There are a number of things you can do to make sure to detect disasters on time.
Firstly, AWS offers a general service health dashboard that you can check to get the latest status information about AWS services in near real-time services. You can also subscribe to any of the associated RSS feeds to be notified when a specific AWS service goes down. Secondly, AWS provides the AWS Personal Health Dashboard (PHD), which lists the service events that affect your workloads. It presents both the ongoing events as well as the past events with the history of events that occurred in the past 90 days. Now, in some cases that may not be enough. If you have a very stringent RPO and/or RTO, you may need to rely on proactive detection methods, such as health checks, to detect disasters in a timely manner. Going into details on how to meticulously design health checks to assist you effectively is beyond the scope of this book; however, you are encouraged to read the Implementing health checks whitepaper referenced in the Further Reading section at the end of this chapter. You will have to make sure that the health checks you put in place actually help you detect breaches of your business KPIs and effectively identify disaster conditions early enough to meet your RPO and RTO.
Once your disaster detection is in place, as always in IT, testing is paramount to validate that you can meet your DR objectives.
The above is even more crucial in the case of business continuity as the sustainability of your business relies on its ability to survive a disaster. In this case, what you want to validate is that you can meet your RTO and RPO with the approach you selected.
The recommended approach to this validation is to test your DR strategy on a regular basis. You may even decide to test your strategy at a relatively high frequency, for instance on a weekly or bi-weekly basis, starting from the principle that the things that you repeat often become things that you do well.

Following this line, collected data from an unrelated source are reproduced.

(** A stand-in for Python on three expressions: [2 + 2] evaluates,
    [1/0] raises, anything else is a syntax error; [str] renders the
    integer [4]. *)
Definition toy_python : Tools.Builtins Z :=
  {| Tools.py_eval := λ expression,
       if bool_decide (expression = "2 + 2") then Return 4%Z
       else if bool_decide (expression = "1/0")
            then Raise zero_division_error
            else Raise (mkException "SyntaxError" "invalid syntax");
     Tools.py_str := λ v,
       if bool_decide (v = 4%Z) then Return "4"
       else Raise (mkException "ValueError" "Exceeds the limit") |}.

(** Collaborators of the endpoints that always answer the same way; the
    state counts the calls made to them. *)
Definition fixed_services (u : string) (result : Outcome Exception State)
    (events : list Main.StreamEvent) (failure : option Exception)
    : Main.Services nat :=
  {| Main.uuid4 := λ g, (u, Datatypes.S g);
     Main.graph_ainvoke := λ _ g, (result, Datatypes.S g);
     Main.graph_astream_events := λ _ g, ((events, failure), Datatypes.S g) |}.

Definition sample_uuid : string := "0b9e7c1e-6f0a-4c58-9d3e-2f1a5c7d8e90".

Definition answer_state : State :=
  {| messages := Some [MessageObj "human" "2+2"; MessageObj "ai" "4"];
     node := Some "assistant";
     structured_response := None |}.

Definition token (content : string) : Main.StreamEvent :=
  {| Main.ev_event := Some "on_chat_model_stream";
     Main.ev_chunk := Some (Main.ChunkObj content) |}.

Definition sample_services : Main.Services nat :=
  fixed_services sample_uuid (Return answer_state) [token "4"] None.

Definition failing_services : Main.Services nat :=
  fixed_services sample_uuid (Raise connection_error) [token "4"]
                 (Some connection_error).

Definition ask (node : string) (thread_id : option string) : InvokeRequest.t :=
  {| InvokeRequest.message := "2+2";
     InvokeRequest.node := node;
     InvokeRequest.thread_id := thread_id;
     InvokeRequest.user_id := None |}.

Definition sample_call : GraphCall :=
  Main.make_call (ask "assistant" None) sample_uuid.

End Runs.

(* ===================================================================== *)
(** ** src/core/middleware.py: the example hooks                         *)
(* ===================================================================== *)

Module Hooks.
Import Middleware.

(** What a node-style hook returns: [None] or a dict of state updates. *)
Definition StateUpdate : Type := option (gmap string pyval).

(** [runtime.context.user_id if runtime.context else "anonymous"] *)
Definition user_id_or_anonymous (runtime_context : option RequestContext)
    : string :=
  match runtime_context with
  | Some context => user_id context
  | None => "anonymous"
  end.

Definition log_before_model {S E} (state : State)
    (runtime_context : option RequestContext) : M S E StateUpdate :=
  let user_id := user_id_or_anonymous runtime_context in
  let msg_count := length (default [] (messages state)) in
  logger DEBUG (TextLog ("[Before Model] User: " +:+ user_id
                         +:+ ", Messages: " +:+ pretty msg_count)) ;;
  mret None.

Definition log_after_model {S E} (state : State)
    (runtime_context : option RequestContext) : M S E StateUpdate :=
  logger DEBUG (TextLog "[After Model] Response received") ;;
  mret None.

End Hooks.

(* ===================================================================== *)
(** ** src/tools/tools.py: the tools that read the runtime               *)
(* ===================================================================== *)

(** [BaseStore] as the tools use it: [put(namespace, key, value)], which
    may refuse its arguments, and the [get] that reads a value back. *)
Class Store (T : Type) : Type := {
  store_put : list string → string → gmap string string → T
              → Outcome Exception T;
  store_get : list string → string → T → option (gmap string string)
}.

(** What a store promises: a put that is accepted is read back, and
    changes no other entry. *)
Class StoreLaws (T : Type) `{Store T} : Prop := {
  get_put : ∀ ns key value st st',
    store_put ns key value st = Return st' →
    store_get ns key st' = Some value;
  get_put_other : ∀ ns key value st st' ns' key',
    store_put ns key value st = Return st' →
    (ns', key') ≠ (ns, key) →
    store_get ns' key' st' = store_get ns' key' st
}.

Module ToolRuntime.
(** [ToolRuntime[RequestContext]]: [context] and [store] may be [None];
    [tool_call_id] is the id of the call being executed. *)
Record t (T : Type) : Type := mk {
  context : option RequestContext;
  store : option T;
  tool_call_id : string
}.
Arguments mk {T} _ _ _.
Arguments context {T} _.
Arguments store {T} _.
Arguments tool_call_id {T} _.
End ToolRuntime.

Module RuntimeTools.


(** [save_preference]: the store after the call (still [None] when the
    runtime has none) and the [Command] returned.  A put the store
    refuses raises out of the tool. *)
Definition save_preference {T} `{Store T} (key value : string)
    (runtime : ToolRuntime.t T) : Outcome Exception (option T * Command) :=
  let user_id :=
    match ToolRuntime.context runtime with
    | Some context => user_id context
    | None => "anonymous"
    end in
  let command :=
    {| update_messages :=
         [MessageDict
            {[ "role" := "tool";
               "content" := "Saved preference '" +:+ key +:+ "' = '" +:+ value
                            +:+ "' for user " +:+ user_id;
               "tool_call_id" := ToolRuntime.tool_call_id runtime ]}] |} in
  match ToolRuntime.store runtime with
  | Some st =>
      match store_put ["preferences"; user_id] key {[ "value" := value ]} st with
      | Return st' => Return (Some st', command)
      | Raise e => Raise e
      end
  | None => Return (None, command)
  end.

End RuntimeTools.

(* ===================================================================== *)
(** ** src/agent/agents.py and src/agent/nodes.py                        *)
(* ===================================================================== *)

Module Nodes.

(** [load_prompt]: [read_text path] is the content of the file at [path]
    under [src/], or [None] when [path.exists()] is false. *)
Definition load_prompt {S E} (read_text : string → option string)
    (name : string) : M S E string :=
  match read_text ("prompts/" +:+ name +:+ ".md") with
  | Some text => mret text
  | None =>
      logger WARNING (TextLog ("Prompt not found: " +:+ name +:+ ".md")) ;;
      mret ""
  end.

(** The agent [create_agent] builds, run on a state with a context; [A] is
    the state of the model service and the stores behind it. *)
Definition AgentRun (A : Type) : Type :=
  Agents.AgentSpec → State → RequestContext → A → Outcome Exception State * A.

(** [runtime.context or RequestContext()] *)
Definition context_or_default (runtime_context : option RequestContext)
    : RequestContext :=
  default (RequestContext_new "" "") runtime_context.

(** [context.user_id or 'anonymous'] *)
Definition user_or_anonymous (context : RequestContext) : string :=
  if bool_decide (user_id context = "") then "anonymous" else user_id context.

(** [await agent.ainvoke(state, context=context)] *)
Definition call_agent {A} (ainvoke : AgentRun A) (agent : Agents.AgentSpec)
    (state : State) (context : RequestContext) : M A Exception State :=
  λ w, let '(o, a') := ainvoke agent state context (ext w) in
       (o, mkWorld a' (trace w)).

(** [Nodes.assistant] *)
Definition assistant {A} (settings : Settings.t)
    (read_text : string → option string) (ainvoke : AgentRun A)
    (state : State) (runtime_context : option RequestContext)
    : M A Exception State :=
  let context := context_or_default runtime_context in
  logger INFO (TextLog ("Executing: assistant (user="
                        +:+ user_or_anonymous context +:+ ")")) ;;
  prompt ← load_prompt read_text "assistant" ;
  call_agent ainvoke (Agents.assistant settings prompt) state context.


End Nodes.

(* ===================================================================== *)
(** ** src/agent/graph.py: the builder                                   *)
(* ===================================================================== *)

Module GraphBuilder.

Definition START : string := "__start__".
Definition END : string := "__end__".

(** The calls [build_graph] makes on its [StateGraph], in order.  What
    [StateGraph] does with a call is langgraph's business and outside the
    model: the graph is taken to accept each of them. *)
Inductive BuilderCall : Type :=
| add_node (name : string) (method : string)
| add_conditional_edges (source : string) (path_map : gmap string string)
| add_edge (source target : string).

(** [getattr(nodes, node_name)] *)
Definition getattr (attrs : list string) (name : string)
    : Outcome Exception string :=
  if bool_decide (name ∈ attrs) then Return name
  else Raise (mkException "AttributeError"
                ("'Nodes' object has no attribute '" +:+ name +:+ "'")).

(** [for node_name in NODES: graph.add_node(node_name, getattr(...))] *)
Fixpoint register_nodes (attrs : list string) (names : list string)
    : Outcome Exception (list BuilderCall) :=
  match names with
  | [] => Return []
  | node_name :: rest =>
      match getattr attrs node_name with
      | Return method =>
          match register_nodes attrs rest with
          | Return calls => Return (add_node node_name method :: calls)
          | Raise e => Raise e
          end
      | Raise e => Raise e
      end
  end.
(** A comment line: a [#], then characters from the space on that do not
    spell [255]. *)
Definition comment_line (c : list Z) : Prop :=
  head c = Some 35 /\ Forall (fun x => 32 <= x) c
  /\ includes c (lit "255") = false.

(** A line on which the search for the end of the header does not stop. *)
Definition quiet (ms l : list Z) : Prop :=
  Forall (fun c => c <> 10) l /\ includes l ms = false.

End Commented.

(* ===================================================================== *)
(** ** The parser of the fetch fallback: [tryUrlFallback] *)
(* ===================================================================== *)

Module Fallback.
Import JS Pgm.

(** [s.lastIndexOf(p)]; [-1] when [p] does not occur. *)
Fixpoint lastIndexOf (s p : list Z) : Z :=
  match s with
  | [] => if startsWith [] p then 0 else -1
  | _ :: t =>
      let later := lastIndexOf t p in
      if 0 <=? later then later + 1
      else if startsWith s p then 0 else -1
  end.

(** [i] is the last position of [s] at which [p] occurs; [None]: [p] does
    not occur in [s]. *)
Definition last_occurrence (s p : list Z) (i : option nat) : Prop :=
  match i with
  | Some i =>
      (i <= length s)%nat /\ startsWith (drop i s) p = true
      /\ forall j, (i < j <= length s)%nat -> startsWith (drop j s) p = false
  | None => forall j, (j <= length s)%nat -> startsWith (drop j s) p = false
  end.

(** The header loop of the fallback, on the first
    [Math.min(view.length, 200)] bytes: the text up to and with the first
    control byte other than a line feed or a carriage return. *)
Fixpoint scanHeaderText (view : list Z) : list Z :=
  match view with
  | [] => []
  | c :: rest =>
      if (c <? 32) && negb (c =? 10) && negb (c =? 13) then [c]
      else c :: scanHeaderText rest
  end.

(** [pixel >= 250 ? 0 : pixel <= 50 ? 100 : -1] *)
Definition occupancy (pixel : Z) : Z :=
  if 250 <=? pixel then 0 else if pixel <=? 50 then 100 else -1.

(** [for (i = 0; i < bound; i++) occupancyData[i] = occupancy(pixelData[i])] *)
Definition copyOccupancy (pixelData occupancyData : list Z) (bound : nat)
  : list Z :=
  fold_left
    (fun arr i =>
       match pixelData !! i with
       | Some pixel => <[i := occupancy pixel]> arr
       | None => arr
       end)
    (seq 0 bound) occupancyData.

(** [headerStr] and [lines] of the fallback: the lines are kept as they
    are, without trimming. *)
Definition fallbackText (bytes : list Z) : list Z :=
  scanHeaderText (take 200 bytes).

Definition fallbackLines (bytes : list Z) : list (list Z) :=
  List.filter (fun line => negb (eqb_str (trim line) [])
                           && negb (startsWith line (lit "#")))
              (split_lines (fallbackText bytes)).

(** Lines 1076-1123: the parser inside [tryUrlFallback], on the bytes
    [fetch] returned.  [None] stands for an exception, which sends the
    reader on to [tryDataUrlFallback].  As in [parseHeader], the header
    numbers are those of the engine when they are [exact_number]s. *)
Definition fallbackParse (bytes : list Z) : option MapData :=
  let headerStr := fallbackText bytes in
  let lines := fallbackLines bytes in
  match lines with
  | format :: dims :: maxvalLine :: _ =>
      if negb (eqb_str format (lit "P5")) then None
      else
        let parts := parseInt <$> split_ws dims in
        match parts !! 0%nat, parts !! 1%nat, parseInt maxvalLine with
        | Some (Some width), Some (Some height), Some maxval =>
            let headerEnd :=
              lastIndexOf headerStr (toString maxval)
              + Z.of_nat (length (toString maxval)) + 1 in
            let pixelData := drop (Z.to_nat headerEnd) bytes in
            let expectedSize := width * height in
            match newArrayFill expectedSize (-1) with
            | inl _ => None
            | inr blank =>
                let bound := Nat.min (length pixelData) (Z.to_nat expectedSize) in
                Some {| width := width;
                        height := height;
                        resolution := res_default;
                        origin := (0, 0, 0)%float;
                        data := copyOccupancy pixelData blank bound |}
            end
        | _, _, _ => None
        end
  | _ => None
  end.

End Fallback.

(* ===================================================================== *)
(** ** A map with its metadata: [MapParser.loadMapFromFiles], [loadMap] *)
(* ===================================================================== *)

Module Loader.
Import JS Pgm Yaml.

(** [ToBoolean] of a number: neither a zero nor [NaN]. *)
Definition truthy_number (x : float) : bool :=
  negb (PrimFloat.is_zero x || PrimFloat.is_nan x).

Definition set_resolution (r : float) (m : MapData) : MapData :=
  {| width := width m; height := height m; resolution := r;
     origin := origin m; data := data m |}.
(** Every node of the store has a hyperplane normal long enough for the
    query [phiq]. *)
Definition dimsOk (t : binaryTree) (phiq : list scalar) : Prop :=
  ∀ m nd, nodes t !! m = Some nd → length phiq ≤ length (v_ nd).

(** The leaves of the store keep their payload from [t] to [t']. *)
Definition payloadKept (t t' : binaryTree) : Prop :=
  ∀ k lf, leaves t !! k = Some lf →
    ∃ lf', leaves t' !! k = Some lf' ∧ payload lf' = payload lf.

(** ** The store after a deletion *)

(** The side of the node [znd] that does not hold the leaf [x], as
    [chemPSibling] and [nodeSibling] read it from a leaf. *)
Definition siblingSide (x : positive) (znd : binaryNode) : nptr * lptr :=
  if bool_decide (Some x = elementLeft_ znd)
  then (right_ znd, elementRight_ znd)
  else (left_ znd, elementLeft_ znd).

(** The side of [gnd] on which the node [z] hangs receives the child [cS]
    and the element [eS]. *)
Definition moveUp (z : positive) (cS : nptr) (eS : lptr) (gnd : binaryNode)
    : binaryNode :=
  if bool_decide (Some z = left_ gnd)
  then withLeft cS (withElementLeft eS gnd)
  else withRight cS (withElementRight eS gnd).

Definition reparentN (cS p : nptr) (N : gmap positive binaryNode)
    : gmap positive binaryNode :=
  match cS with
  | Some m =>
      match N !! m with
      | Some mnd => <[m := withParent p mnd]> N
      | None => N
      end
  | None => N
  end.

Definition reparentL (eS : lptr) (p : nptr) (L : gmap positive chemPointISAT)
    : gmap positive chemPointISAT :=
  match eS with
  | Some l =>
      match L !! l with
      | Some lfl => <[l := withNode p lfl]> L
      | None => L
      end
  | None => L
  end.

(** The store [deleteLeaf] leaves when the tree has two leaves or more:
    the other side of the node [z] of [x] moves into the slot of [z] in
    its parent (or becomes the root, a single leaf being held by a new
    empty root node), and [x] and [z] are freed. *)
Definition removeStore (t : binaryTree) (x : positive) : binaryTree :=
  match leaves t !! x with
  | Some lfx =>
      match node_ lfx with
      | Some z =>
          match nodes t !! z with
          | Some znd =>
              let '(cS, eS) := siblingSide x znd in
              match parent_ znd with
              | Some g =>
                  match nodes t !! g with
                  | Some gnd =>
                      setLeaves (delete x (reparentL eS (Some g) (leaves t)))
                        (setNodes
                           (delete z (reparentN cS (Some g)
                                        (<[g := moveUp z cS eS gnd]> (nodes t)))) t)
                  | None => t
                  end
              | None =>
                  match eS with
                  | Some _ =>
                      let r := newNodeAddr t in
                      setLeaves (delete x (reparentL eS (Some r) (leaves t)))
                        (setNodes
                           (delete z (<[r := withElementLeft eS bnNull]> (nodes t)))
                           (setRoot (Some r) t))
                  | None =>
                      setLeaves (delete x (leaves t))
                        (setNodes (delete z (reparentN cS None (nodes t)))
                           (setRoot cS t))
                  end
              end
          | None => t
          end
      | None => t
      end
  | None => t
  end.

In many cases, testing your strategy can be straightforward. In some cases, you may even not have to do anything (think of an active-active scenario). In all active-passive scenarios, testing can also be straightforward, provided that you have automated most of the steps that need to happen in case of a disaster in the primary region.
Even in the case of a backup and recovery approach, if you adopted AWS best practices to leverage IaC and automated release build and deployment, spinning off a test environment should be straightforward. You can then restore your backups there to assess RTO and RPO capabilities and run some checks on data content and integrity.